Spekulation, Vision und Utopie

betr.: „Das wird knapp“ von Reinhard Krause, taz.mag vom 10. 9. 05

Dieser Artikel ist ein Juwel! Er zeigt einerseits auf, wie weite Teile einer ganzen Generation systematisch ihrer Träume und einstmals verbrieften Rechte beraubt wird und ihr kaum noch anderes bleibt, als sich mit dem Abgrund, der ihr entgegengähnt, zu arrangieren.

Andererseits belegt er aber auch, dass jegliche längerfristigen Gesellschaftsentwicklungsmodelle und -prognosen, die aus heutiger Sicht plausibel erscheinen mögen (etwa die von Institutionen und Medien als gegeben angenommene „Überalterung der Bevölkerung“ oder die weitere Aufwärtsentwicklung der Staatsverschuldung) eben nicht mehr sind als Modelle und Prognosen. Planung, ob gesamtgesellschaftlich oder individuell, kann daher sinnvollerweise kaum über einen Horizont von zehn Jahren hinausgehen – alles weitere fällt in die Sparte Spekulation, Vision oder Utopie.

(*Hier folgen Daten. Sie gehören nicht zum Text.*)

(** * Secret-vault wrapper: allotment, fan-out and read reassembly

    A shallow embedding of the two JavaScript classes of the repository,
    [NilQLWrapper] (nilQl/wrapper.js) and [SecretVaultWrapper]
    (the vault wrapper), together with the properties of the design
    document that can be stated over them.

    Conventions of the embedding.
    - JavaScript values are the trees of [JS.value]; numbers are the
      integers (status codes and JSON integers are all the code handles),
      strings are strings of bytes, a character outside ASCII being the
      bytes of its UTF-8 form.
    - An object is the list of its own enumerable properties in the
      order in which they were written; writing a property replaces it in
      place or appends it ([JS.obj_set]).  This is [Object.entries] order
      but for keys that are array indices, which JavaScript lists first
      and in ascending order: the list keeps such a key where it was
      written, so that of an object with such keys the properties and
      their values are as in JavaScript, and their order is not.  An
      assignment [o[k] = v] writes no property when [k] is [__proto__]
      ([JS.obj_put]); the prototype that it installs instead is not part
      of a value.
    - A function that can throw returns a [JS.result]; an [await] on a
      rejected promise is a [Throw].  What is thrown by the runtime and
      by the libraries is an [Error] with a message.
    - The libraries the code calls (nilql, uuid, did-jwt, fetch, JSON) are
      interfaces ([Nilql], [World]); the code is a function of them.  The
      body of a request is the payload itself, [JSON.stringify] being
      read as the identity.
    - Randomness (key generation, encryption, identifiers) is a counter
      that the code threads through its calls.
    - Module [Heap] gives the write path a second time, over a store of
      objects, for the one property that is about object identity.
    - The schema operations of the vault ([SecretVaultSchemas]), the
      handlers of the server ([Server]), whose database client is an
      interface as well, and the one pure function of the widget
      ([Widget]) follow the two classes. *)

From Stdlib Require Import ZArith NArith Lia Ascii.
From stdpp Require Import base option list strings pretty.

Local Open Scope string_scope.
Local Open Scope list_scope.
Set Warnings "-register-all".

(** ** JavaScript values *)

Module JS.

Inductive value : Type :=
  | VUndef
  | VNull
  | VBool (b : bool)
  | VNum (n : Z)
  | VStr (s : string)
  | VArr (xs : list value)
  | VObj (fields : list (string * value))
  | VErr (message : string).

(** Outcome of a call that may throw; [Throw e] carries the thrown value. *)
Inductive result (A : Type) : Type :=
  | Ok (a : A)
  | Throw (e : value).
Arguments Ok {A} a.
Arguments Throw {A} e.

Definition bind {A B} (r : result A) (k : A -> result B) : result B :=
  match r with
  | Ok a => k a
  | Throw e => Throw e
  end.

Notation "'let!' x ':=' c 'in' k" := (bind c (fun x => k))
  (at level 10, x name, c at level 200, k at level 200).

Fixpoint mapM {A B} (f : A -> result B) (l : list A) : result (list B) :=
  match l with
  | [] => Ok []
  | a :: l' => let! b := f a in let! bs := mapM f l' in Ok (b :: bs)
  end.

(** [typeof v === "object" && v !== null] *)
Definition is_object (v : value) : bool :=
  match v with
  | VArr _ | VObj _ | VErr _ => true
  | _ => false
  end.

(** Truthiness, as tested by [!v], [v && _], [v || _] and [if (v)]. *)
Definition truthy (v : value) : bool :=
  match v with
  | VUndef | VNull => false
  | VBool b => b
  | VNum n => negb (Z.eqb n 0)
  | VStr s => negb (String.eqb s EmptyString)
  | VArr _ | VObj _ | VErr _ => true
  end.

(** [a === b].  Primitives compare by value.  Two objects are equal only
    when they are the same object; the values compared by the code come
    from distinct records, hence distinct objects. *)
Definition strict_eq (a b : value) : bool :=
  match a, b with
  | VUndef, VUndef => true
  | VNull, VNull => true
  | VBool x, VBool y => Bool.eqb x y
  | VNum x, VNum y => Z.eqb x y
  | VStr x, VStr y => String.eqb x y
  | _, _ => false
  end.

Fixpoint assoc {V : Type} (k : string) (fs : list (string * V)) : option V :=
  match fs with
  | [] => None
  | (k', v) :: fs' => if String.eqb k k' then Some v else assoc k fs'
  end.

(** [k in v], for an object [v]. *)
Definition has_key (k : string) (v : value) : bool :=
  match v with
  | VObj fs => match assoc k fs with Some _ => true | None => false end
  | _ => false
  end.

(** [v[k]] for a name [k] that is not an array index, on a value that is
    neither [undefined] nor [null]. *)
Definition get (v : value) (k : string) : value :=
  match v with
  | VObj fs => match assoc k fs with Some x => x | None => VUndef end
  | VErr m => if String.eqb k "message" then VStr m else VUndef
  | _ => VUndef
  end.

Definition TypeError (m : string) : value := VErr m.

(** [v.k] as an expression: reading a property of [undefined] or [null]
    throws a TypeError. *)
Definition prop (v : value) (k : string) : result value :=
  match v with
  | VUndef | VNull =>
      Throw (TypeError ("Cannot read properties of undefined or null (reading '"
                        +:+ k +:+ "')"))
  | _ => Ok (get v k)
  end.

(** Writing the own property [k] of an object, on its property list: the
    property is replaced where it is, or added at the end. *)
Fixpoint obj_set {V : Type} (k : string) (v : V) (fs : list (string * V))
  : list (string * V) :=
  match fs with
  | [] => [(k, v)]
  | (k', v') :: fs' =>
      if String.eqb k k' then (k, v) :: fs' else (k', v') :: obj_set k v fs'
  end.

(** [o[k] = v] on an object that an object literal created.  The name
    [__proto__] is an accessor that the object inherits: assigning to it
    changes the prototype of [o], or does nothing when [v] is not an
    object, and writes no property; every other name is written as an own
    property. *)
Definition obj_put {V : Type} (k : string) (v : V) (fs : list (string * V))
  : list (string * V) :=
  if String.eqb k "__proto__" then fs else obj_set k v fs.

Angesichts dieser Erkenntnis erscheint die Frage der Arbeitsmarktbelebung durch die Förderung öffentlicher Investitionen (also das weithin verschriene Keynes’sche „Deficit Spending“), wie sie derzeit einzig von der Linkspartei vertreten wird, durchaus sinnvoll. Damit ließe sich tatsächlich eine ganze Reihe der Probleme von heute und morgen lösen: der teils desaströse bauliche Zustand und die mangelhafte personelle und finanzielle Ausstattung von Schulen und Universitäten (und damit die viel beschriene Bildungsmisere), die Unvereinbarkeit von Familie und Beruf durch fehlende oder überteuerte Kinderbetreuungseinrichtungen, die unzureichenden Möglichkeiten der Versorgung und Pflege von älteren Menschen, die mangelhafte Integration von Migrantinnen und Migranten, das Ausweichen von Facharbeitern in Schwarzarbeit, die wirtschaftlichen Probleme von Handwerk und Kleinbetrieben und vieles mehr.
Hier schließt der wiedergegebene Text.